▸ **TASK OBJECTIVE**
Give back exactly the first lines of the entries below, through the line with "properties of the".
◆ ◆ ◆ ◆
(** * The mark-and-sweep collector of [src/core/gc.c]

    A shallow embedding of the collector: the block header and the
    allocator ([dst_alloc]), the type-dispatched tracer ([dst_mark] and
    the [dst_mark_*] helpers), the finalizer ([dst_deinit_block]), the
    sweeper ([dst_sweep]) and the driver ([dst_collect]), followed by the
    properties of the specification that concern them.

    Memory is typed: a GC block is a header (link and flags) followed by
    one C struct, and secondary [malloc]ed arrays are lists of cells
    keyed by their start address.  Addresses are byte addresses in [Z],
    [0] is the null pointer.  A load through a pointer that does not
    lead to an object of the type the code casts it to has no defined
    value and is the outcome [Crash].  The calls the finalizer and the
    sweeper make ([free], the interner, a userdata finalizer) and the
    stores of the sweeper are events of a trace, so that what happens to
    a block after its [free] can be told. *)

From stdpp Require Import base option list gmap.
From Stdlib Require Import ZArith Lia.

Local Open Scope Z_scope.

(** ** Outcomes *)

(** Recursion through the object graph and the pointer-chasing loops
    take fuel; [OutOfFuel] is kept apart from [Crash] so that
    termination can be stated. *)
Inductive Res (A : Type) : Type :=
  | Done (a : A)
  | Crash
  | OutOfFuel.
Arguments Done {A} a.
Arguments Crash {A}.
Arguments OutOfFuel {A}.

Definition res_bind {A B} (m : Res A) (k : A -> Res B) : Res B :=
  match m with
  | Done a => k a
  | Crash => Crash
  | OutOfFuel => OutOfFuel
  end.

(** A load: [None] is a read the C program cannot perform. *)
Definition load {A} (o : option A) : Res A :=
  match o with
  | Some a => Done a
  | None => Crash
  end.

Notation "x <- m ;; k" := (res_bind m (fun x => k))
  (at level 100, m at next level, right associativity).

(** ** Values and object layouts *)

(** Modelled from the spec: the value tags of dst.h, which is not among
    the sources.  gc.c names the heap kinds in the switch of [dst_mark]
    and the boolean tag in [dst_mark_funcdef]. *)
Inductive DstType : Set :=
  | DST_NIL | DST_REAL | DST_INTEGER | DST_BOOLEAN
  | DST_STRING | DST_SYMBOL | DST_ARRAY | DST_TUPLE
  | DST_TABLE | DST_STRUCT | DST_FIBER | DST_BUFFER
  | DST_FUNCTION | DST_CFUNCTION | DST_USERDATA.

(** Modelled from the spec: [DstValue] is a discriminant and a union.
    [as_] is the raw payload, which the code reads as [x.as.pointer],
    [x.as.array], ... according to the tag, and as a pointer under the
    boolean tag in the constants of a funcdef. *)
Record DstValue : Set := { type : DstType; as_ : Z }.

(** Modelled from the spec: the memory types of dst.h; gc.c names them
    in the switch of [dst_deinit_block]. *)
Inductive DstMemoryType : Set :=
  | DST_MEMORY_NONE | DST_MEMORY_STRING | DST_MEMORY_SYMBOL
  | DST_MEMORY_ARRAY | DST_MEMORY_TUPLE | DST_MEMORY_TABLE
  | DST_MEMORY_STRUCT | DST_MEMORY_FIBER | DST_MEMORY_BUFFER
  | DST_MEMORY_FUNCTION | DST_MEMORY_USERDATA | DST_MEMORY_FUNCENV
  | DST_MEMORY_FUNCDEF.

(** Modelled from the spec: the numbering of the type tags, declared in
    dst.h, which is not among the sources.  The flags field holds the
    tag in its low bits. *)
Definition mem_tag (t : DstMemoryType) : Z :=
  match t with
  | DST_MEMORY_NONE => 0 | DST_MEMORY_STRING => 1 | DST_MEMORY_SYMBOL => 2
  | DST_MEMORY_ARRAY => 3 | DST_MEMORY_TUPLE => 4 | DST_MEMORY_TABLE => 5
  | DST_MEMORY_STRUCT => 6 | DST_MEMORY_FIBER => 7 | DST_MEMORY_BUFFER => 8
  | DST_MEMORY_FUNCTION => 9 | DST_MEMORY_USERDATA => 10
  | DST_MEMORY_FUNCENV => 11 | DST_MEMORY_FUNCDEF => 12
  end.

(** Modelled from the spec: the three parts of the flags bitfield (the
    type tag, the reachable bit, the disabled/pinned bit); the masks are
    macros of dst.h. *)
Definition DST_MEM_TYPEBITS : Z := 0xff.
Definition DST_MEM_REACHABLE : Z := 0x100.
Definition DST_MEM_DISABLED : Z := 0x200.

(** Modelled from the spec: the header is a link and the flags; its
    size is [sizeof(DstGCMemoryHeader)] where pointers have 8 bytes. *)
Definition sizeof_DstGCMemoryHeader : Z := 16.

(** Modelled from the spec: the number of value slots a stack frame
    header takes below its frame base ([DST_FRAME_SIZE] of dst.h). *)
Definition DST_FRAME_SIZE : Z := 2.

Definition uint32 (z : Z) : Z := z mod 2 ^ 32.

(** Modelled from the spec: the object structs are declared in dst.h;
    these are the fields that gc.c reads or frees, under the names it
    uses (with a prefix where two structs share a name). *)
Record DstStackFrame : Set := { func : Z; prevframe : Z }.

Record DstArray : Set := { array_data : Z; array_count : Z }.
Record DstTable : Set := { table_data : Z; table_capacity : Z }.
Record DstBuffer : Set := { buffer_data : Z }.
Record DstFiber : Set :=
  { fiber_data : Z; fiber_parent : Z; frame : Z; frametop : Z;
    ret : DstValue }.
Record DstFunction : Set := { def : Z; envs : Z }.
Record DstFuncEnv : Set := { env_as : Z; env_length : Z; offset : Z }.
Record DstFuncDef : Set :=
  { environments : Z; constants : Z; bytecode : Z;
    constants_length : Z; environments_length : Z }.
(** [h->type->finalize] and [h->size] of a userdata header; a
    function pointer is an address, null when there is no finalizer. *)
Record DstUserdataHeader : Set := { finalize : Z; userdata_size : Z }.

(** Modelled from the spec: [sizeof(DstUserdataHeader)], a pointer and a
    [size_t]; the payload of a userdata follows it. *)
Definition sizeof_DstUserdataHeader : Z := 16.

(** What lies behind the header of a block.  Strings, symbols, tuples
    and structs keep their payload inline; tuples and structs are the
    value sequences the tracer walks. *)
Inductive Body : Set :=
  | Uninit
  | StringBody
  | ArrayBody (a : DstArray)
  | TupleBody (length : Z) (data : list DstValue)
  | TableBody (t : DstTable)
  | StructBody (capacity : Z) (data : list DstValue)
  | FiberBody (f : DstFiber)
  | BufferBody (b : DstBuffer)
  | FunctionBody (f : DstFunction)
  | UserdataBody (u : DstUserdataHeader)
  | FuncEnvBody (e : DstFuncEnv)
  | FuncDefBody (d : DstFuncDef).

(** [DstGCMemoryHeader] with the object that follows it. *)
Record Block : Set := { next : Z; flags : Z; body : Body }.

(** A cell of a secondary array: a value, the frame header stored in a
    fiber stack (its first slot; the others are padding), an entry of a
    function's [envs], or untraced data. *)
Inductive Cell : Set :=
  | CValue (v : DstValue)
  | CFrame (f : DstStackFrame)
  | CPad
  | CEnv (p : Z)
  | CRaw.

Record Heap : Type :=
  { blocks : gmap Z Block;       (* keyed by header address *)
    bufs : gmap Z (list Cell) }. (* keyed by start address *)

(** ** Header access *)

(** Modelled from the spec: the helpers of dst.h that go from a body
    pointer to its header (a fixed negative offset), and from a string,
    tuple or struct pointer to its body (behind two [uint32_t]), and
    from a userdata payload to its userdata header. *)
Definition dst_gc_header (m : Z) : Z := m - sizeof_DstGCMemoryHeader.
Definition dst_string_raw (str : Z) : Z := str - 8.
Definition dst_tuple_raw (t : Z) : Z := t - 8.
Definition dst_struct_raw (t : Z) : Z := t - 8.
Definition dst_userdata_header (u : Z) : Z := u - sizeof_DstUserdataHeader.

Definition set_flags (a : Z) (fl : Z) (h : Heap) : Heap :=
  {| blocks := alter (fun b => {| next := next b; flags := fl; body := body b |})
                 a (blocks h);
     bufs := bufs h |}.

Definition reachable_bit (fl : Z) : bool := negb (Z.land fl DST_MEM_REACHABLE =? 0).
Definition disabled_bit (fl : Z) : bool := negb (Z.land fl DST_MEM_DISABLED =? 0).

(** Modelled from the spec: [dst_gc_reachable(m)] tests and
    [dst_gc_mark(m)] sets the reachable bit in the header of [m]. *)
Definition dst_gc_reachable (m : Z) (h : Heap) : Res bool :=
  b <- load (blocks h !! dst_gc_header m) ;;
  Done (reachable_bit (flags b)).

Definition dst_gc_mark (m : Z) (h : Heap) : Res Heap :=
  b <- load (blocks h !! dst_gc_header m) ;;
  Done (set_flags (dst_gc_header m) (Z.lor (flags b) DST_MEM_REACHABLE) h).

(** ** Typed loads *)

Definition body_at (h : Heap) (m : Z) : option Body :=
  body <$> blocks h !! dst_gc_header m.

Definition array_at (h : Heap) (m : Z) : option DstArray :=
  match body_at h m with Some (ArrayBody a) => Some a | _ => None end.
Definition table_at (h : Heap) (m : Z) : option DstTable :=
  match body_at h m with Some (TableBody a) => Some a | _ => None end.
Definition fiber_at (h : Heap) (m : Z) : option DstFiber :=
  match body_at h m with Some (FiberBody a) => Some a | _ => None end.
Definition buffer_at (h : Heap) (m : Z) : option DstBuffer :=
  match body_at h m with Some (BufferBody a) => Some a | _ => None end.
Definition function_at (h : Heap) (m : Z) : option DstFunction :=
  match body_at h m with Some (FunctionBody a) => Some a | _ => None end.
Definition userdata_at (h : Heap) (m : Z) : option DstUserdataHeader :=
  match body_at h m with Some (UserdataBody a) => Some a | _ => None end.
Definition funcenv_at (h : Heap) (m : Z) : option DstFuncEnv :=
  match body_at h m with Some (FuncEnvBody a) => Some a | _ => None end.
Definition funcdef_at (h : Heap) (m : Z) : option DstFuncDef :=
  match body_at h m with Some (FuncDefBody a) => Some a | _ => None end.
(* ===== verification/_CoqProject ===== *)
-Q . S2P
Prelude.v
Machine.v
Hashing.v
Sha256.v
MerkleTree.v
MerkleProof.v
TreeNode.v
Airdrop.v
ProgramError.v
ClaimStatus.v
Solana.v
Token.v
State.v
Handlers.v
Program.v
Execution.v
Scenario.v
Safety.v
NoPanic.v
Invariants.v
HandlerTheorems.v
Ledger.v
Schedule.v
EndToEnd.v
Layout.v
TokenBurner.v
Api.v
Routes.v
ApiTheorems.v
Startup.v
ApiStream.v
ServerSync.v
BTree.v
Aggregate.v
Sharding.v
ShardingTheorems.v
Network.v
NetworkTheorems.v
Signatures.v
Deploy.v
KvCheck.v
Files.v
DeployTheorems.v
Funding.v
Commands.v
CommandsTheorems.v
MassSend.v
MassSendTheorems.v
ListTools.v
BadDebt.v
Pipeline.v
Tool.v
ToolTheorems.v
AirdropRun.v
AggregateFiles.v
Lemma sum_map_zero f m : (∀ k a, m !! k = Some a → f a = 0) → sum_map f m = 0.
Proof.
  unfold sum_map. intros Hz.
  assert (∀ p, p ∈ map_to_list m → f p.2 = 0) as Hz'.
  { intros [k a] Hp%elem_of_map_to_list. eauto. }
  induction (map_to_list m) as [|p l IH]; simpl; [done|].
  rewrite Hz', IH by set_solver. done.
Qed.

Lemma sum_map_nonneg f m : (∀ k a, m !! k = Some a → 0 ≤ f a) → 0 ≤ sum_map f m.
Proof.
  intros Hp. apply sum_list_nonneg. intros [k a] Hin%elem_of_map_to_list. eauto.
Qed.

Lemma sum_map_elem f m k a :
  (∀ k a, m !! k = Some a → 0 ≤ f a) → m !! k = Some a → f a ≤ sum_map f m.
Proof.
  intros Hp Hk. rewrite (sum_map_delete f m k a) by done.
  assert (0 ≤ sum_map f (delete k m)); [|lia].
  apply sum_map_nonneg. intros j b [_ Hj]%lookup_delete_Some. eauto.
Qed.
End sum_map.
(* ===== verification/TreeNode.v ===== *)
(** * Claim entries (src/merkle-tree: csv_amount_unit.rs, csv_entry.rs,
    tree_node.rs, error.rs)

    Scaling of CSV amounts to base units, the leaf record and its hash.
    [Pubkey::from_str] (base-58 decoding) is the parameter [PubkeyParser]. *)
From S2P Require Import Prelude Machine Hashing MerkleTree.

(** [MerkleTreeError], without the texts of its messages. *)
Inductive MerkleTreeError :=
| MerkleValidationError
| MerkleRootError
| IoError
| SerdeError
| AmountConversionError.

(** How a call of the crate fails: an error value, a panic ([unwrap],
    [expect], [assert_eq!], [panic!]), or fuel in the model of a loop. *)
Inductive tree_error :=
| TreeErr (e : MerkleTreeError)
| TreePanic
| TreeFuel.

#[global] Instance MerkleTreeError_eq_dec : EqDecision MerkleTreeError.
Proof. solve_decision. Defined.
#[global] Instance tree_error_eq_dec : EqDecision tree_error.
Proof. solve_decision. Defined.

Definition lift_loop {A : Type} (r : result loop_error A) : result tree_error A :=
  match r with
  | Ok a => Ok a
  | Err Panicked => Err TreePanic
  | Err OutOfFuel => Err TreeFuel
  end.

Inductive CsvAmountUnit := Tokens | Cents.

Definition csv_amount_to_base_units (amount mint_decimals : Z) (unit : CsvAmountUnit)
  : result tree_error Z :=
  match unit with
  | Tokens =>
      scale ← ok_or (checked_pow_u64 10 mint_decimals) (TreeErr AmountConversionError);
      ok_or (checked_mul_u64 amount scale) (TreeErr AmountConversionError)
  | Cents =>
      if mint_decimals <? 2 then Err (TreeErr AmountConversionError)
      else
        let exp := mint_decimals - 2 in
        scale ← ok_or (checked_pow_u64 10 exp) (TreeErr AmountConversionError);
        ok_or (checked_mul_u64 amount scale) (TreeErr AmountConversionError)
  end.

Record CsvEntry := mkCsvEntry {
  ce_pubkey : string;
  ce_amount : Z;
  ce_locked_amount : option Z
}.

Record TreeNode := mkTreeNode {
  tn_claimant : Pubkey;
  tn_amount : Z;
  tn_locked_amount : option Z;
  tn_proof : option (list Hash)
}.

Class PubkeyParser := pubkey_from_str : string → option Pubkey.

Definition unlocked_amount_of (n : TreeNode) : Z := tn_amount n.
Definition locked_amount_of (n : TreeNode) : Z := default 0 (tn_locked_amount n).

(** [total_amount]: panics on overflow. *)
Definition total_amount (n : TreeNode) : result tree_error Z :=
  ok_or (checked_add_u64 (tn_amount n) (default 0 (tn_locked_amount n))) TreePanic.

(** The bytes of a claim entry, as the leaf and the on-chain handler hash them. *)
Definition claim_slices (claimant : Pubkey) (amount_unlocked amount_locked : Z)
  : list (list byte) :=
  [b32_list claimant; u64_to_le_bytes amount_unlocked; u64_to_le_bytes amount_locked].

Definition node_hash `{Hasher} (n : TreeNode) : Hash :=
  hashv (claim_slices (tn_claimant n) (tn_amount n) (default 0 (tn_locked_amount n))).

Definition TreeNode_from_csv `{PubkeyParser} (entry : CsvEntry) (mint_decimals : Z)
    (csv_amount_unit : CsvAmountUnit) : result tree_error TreeNode :=
  amount ← csv_amount_to_base_units (ce_amount entry) mint_decimals csv_amount_unit;
  locked_amount ←
    match ce_locked_amount entry with
    | Some la => v ← csv_amount_to_base_units la mint_decimals csv_amount_unit; Ok (Some v)
    | None => Ok None
    end;
  claimant ← ok_or (pubkey_from_str (ce_pubkey entry)) (TreeErr AmountConversionError);
  Ok (mkTreeNode claimant amount locked_amount None).

(** ** Well-formed entries: amounts are [u64] values. *)
Definition node_wf (n : TreeNode) : Prop :=
  is_u64 (tn_amount n) ∧ is_u64 (locked_amount_of n).

(** Unlocked plus locked, as an integer. *)
Definition node_total (n : TreeNode) : Z := tn_amount n + locked_amount_of n.

Lemma node_total_nonneg n : node_wf n → 0 ≤ node_total n.
Proof. unfold node_wf, node_total. zlia. Qed.

Lemma total_amount_Ok n a :
  total_amount n = Ok a ↔ a = node_total n ∧ node_total n ≤ U64_MAX.
Proof. unfold total_amount. rewrite ok_or_Ok. apply checked_add_u64_Some. Qed.

(** The encoding of a claim entry is injective. *)
Lemma claim_slices_inj c1 u1 l1 c2 u2 l2 :
  is_u64 u1 → is_u64 l1 → is_u64 u2 → is_u64 l2 →
  concat (claim_slices c1 u1 l1) = concat (claim_slices c2 u2 l2) →
  c1 = c2 ∧ u1 = u2 ∧ l1 = l2.
Proof.
  intros ???? Heq. unfold claim_slices in Heq. cbn [concat] in Heq. rewrite !app_nil_r in Heq.
  apply app_inj_length in Heq as [Hc Heq]; [|by rewrite !b32_length].
  apply (inj b32_list) in Hc. unfold u64_to_le_bytes in Heq.
  apply app_inj_length in Heq as [Hu Hl]; [|by rewrite !length_to_le_bytes].
  split_and!; [done|by apply u64_to_le_bytes_inj..].
Qed.

Lemma pow10_positive e : 0 ≤ e → 0 < 10 ^ e.
Proof. intros. apply Z.pow_pos_nonneg; lia. Qed.

Lemma csv_amount_to_base_units_spec amount mint_decimals unit :
  is_u64 amount → 0 ≤ mint_decimals →
  let exp := match unit with Tokens => mint_decimals | Cents => mint_decimals - 2 end in
  match csv_amount_to_base_units amount mint_decimals unit with
  | Ok base => base = amount * 10 ^ exp ∧ is_u64 base ∧ 0 ≤ exp
  | Err e => e = TreeErr AmountConversionError ∧
             (exp < 0 ∨ U64_MAX < 10 ^ exp ∨ U64_MAX < amount * 10 ^ exp)
  end.
Proof.
  intros Ha Hd exp.
  assert (∀ e, 0 ≤ e →
    match (scale ← ok_or (checked_pow_u64 10 e) (TreeErr AmountConversionError);
           ok_or (checked_mul_u64 amount scale) (TreeErr AmountConversionError)) with
    | Ok base => base = amount * 10 ^ e ∧ is_u64 base ∧ 0 ≤ e
    | Err err => err = TreeErr AmountConversionError ∧
               (e < 0 ∨ U64_MAX < 10 ^ e ∨ U64_MAX < amount * 10 ^ e)
    end) as Hscale.
  { intros e He. pose proof (pow10_positive e He).
    unfold checked_pow_u64. destruct (Z.leb_spec (10 ^ e) U64_MAX); simpl; [|auto].
    unfold checked_mul_u64. destruct (Z.leb_spec (amount * 10 ^ e) U64_MAX); simpl; [|auto].
    unfold is_u64 in *. split_and!; [done|nia|done|done]. }
  unfold csv_amount_to_base_units. destruct unit; subst exp; [by apply Hscale|].
  destruct (Z.ltb_spec mint_decimals 2); [split; [done|left; lia]|].
  apply Hscale. lia.
Qed.

Definition csv_entry_wf (e : CsvEntry) : Prop :=
  is_u64 (ce_amount e) ∧ is_u64 (default 0 (ce_locked_amount e)).

Lemma csv_amount_to_base_units_u64 amount mint_decimals unit base :
  is_u64 amount → 0 ≤ mint_decimals →
  csv_amount_to_base_units amount mint_decimals unit = Ok base → is_u64 base.
Proof.
  intros Ha Hd Hok. pose proof (csv_amount_to_base_units_spec amount mint_decimals unit Ha Hd) as Hs.
  rewrite Hok in Hs. apply Hs.
Qed.

(** A converted row is a well-formed node of the row's key. *)
Lemma TreeNode_from_csv_Ok `{PubkeyParser} e mint_decimals unit n :
  csv_entry_wf e → 0 ≤ mint_decimals → TreeNode_from_csv e mint_decimals unit = Ok n →
  node_wf n ∧ pubkey_from_str (ce_pubkey e) = Some (tn_claimant n).
Proof.
  intros [Ha Hl] Hd. unfold TreeNode_from_csv.
  destruct (csv_amount_to_base_units (ce_amount e) mint_decimals unit) as [a|] eqn:Ea; [|done].
  apply csv_amount_to_base_units_u64 in Ea; [|done..]. cbn [mbind result_bind].
  destruct (ce_locked_amount e) as [l|]; cbn [mbind result_bind].
  - destruct (csv_amount_to_base_units l mint_decimals unit) as [v|] eqn:El; [|done].
    apply csv_amount_to_base_units_u64 in El; [|done..]. cbn [mbind result_bind].
    destruct (pubkey_from_str (ce_pubkey e)) as [k|]; [|done]. intros [= <-]. done.
  - destruct (pubkey_from_str (ce_pubkey e)) as [k|]; [|done]. intros [= <-].
    split; [split; [done|]|done]. unfold locked_amount_of. simpl. zlia.
Qed.

(** Scaling a CSV amount is exact or an error: a successful conversion
    multiplies by [10^decimals] (tokens) or [10^(decimals-2)] (cents, which
    needs at least two decimals), never wraps, and the conversion fails exactly
    when the scaled amount (or the scale) leaves [u64]. *)
Theorem csv_amount_to_base_units_exact amount mint_decimals unit :
  is_u64 amount → 0 ≤ mint_decimals →
  let exp := match unit with Tokens => mint_decimals | Cents => mint_decimals - 2 end in
  match csv_amount_to_base_units amount mint_decimals unit with
  | Ok base => base = amount * 10 ^ exp ∧ is_u64 base ∧ 0 ≤ exp
  | Err e => e = TreeErr AmountConversionError ∧
             (exp < 0 ∨ U64_MAX < 10 ^ exp ∨ U64_MAX < amount * 10 ^ exp)
  end.
Proof. apply csv_amount_to_base_units_spec. Qed.

Lemma csv_amount_to_base_units_exact_witness :
  82550000 = 8255 * 10 ^ (6 - 2) ∧ is_u64 82550000 ∧ 0 ≤ 6 - 2.
Proof.
  exact (csv_amount_to_base_units_exact 8255 6 Cents ltac:(zlia) ltac:(lia)).
Defined.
◆ ◆ ◆ ◆
▸ **OUTPUT OF THE TASK**
(** * The mark-and-sweep collector of [src/core/gc.c]

    A shallow embedding of the collector: the block header and the
    allocator ([dst_alloc]), the type-dispatched tracer ([dst_mark] and
    the [dst_mark_*] helpers), the finalizer ([dst_deinit_block]), the
    sweeper ([dst_sweep]) and the driver ([dst_collect]), followed by the
    properties of the specification that concern them.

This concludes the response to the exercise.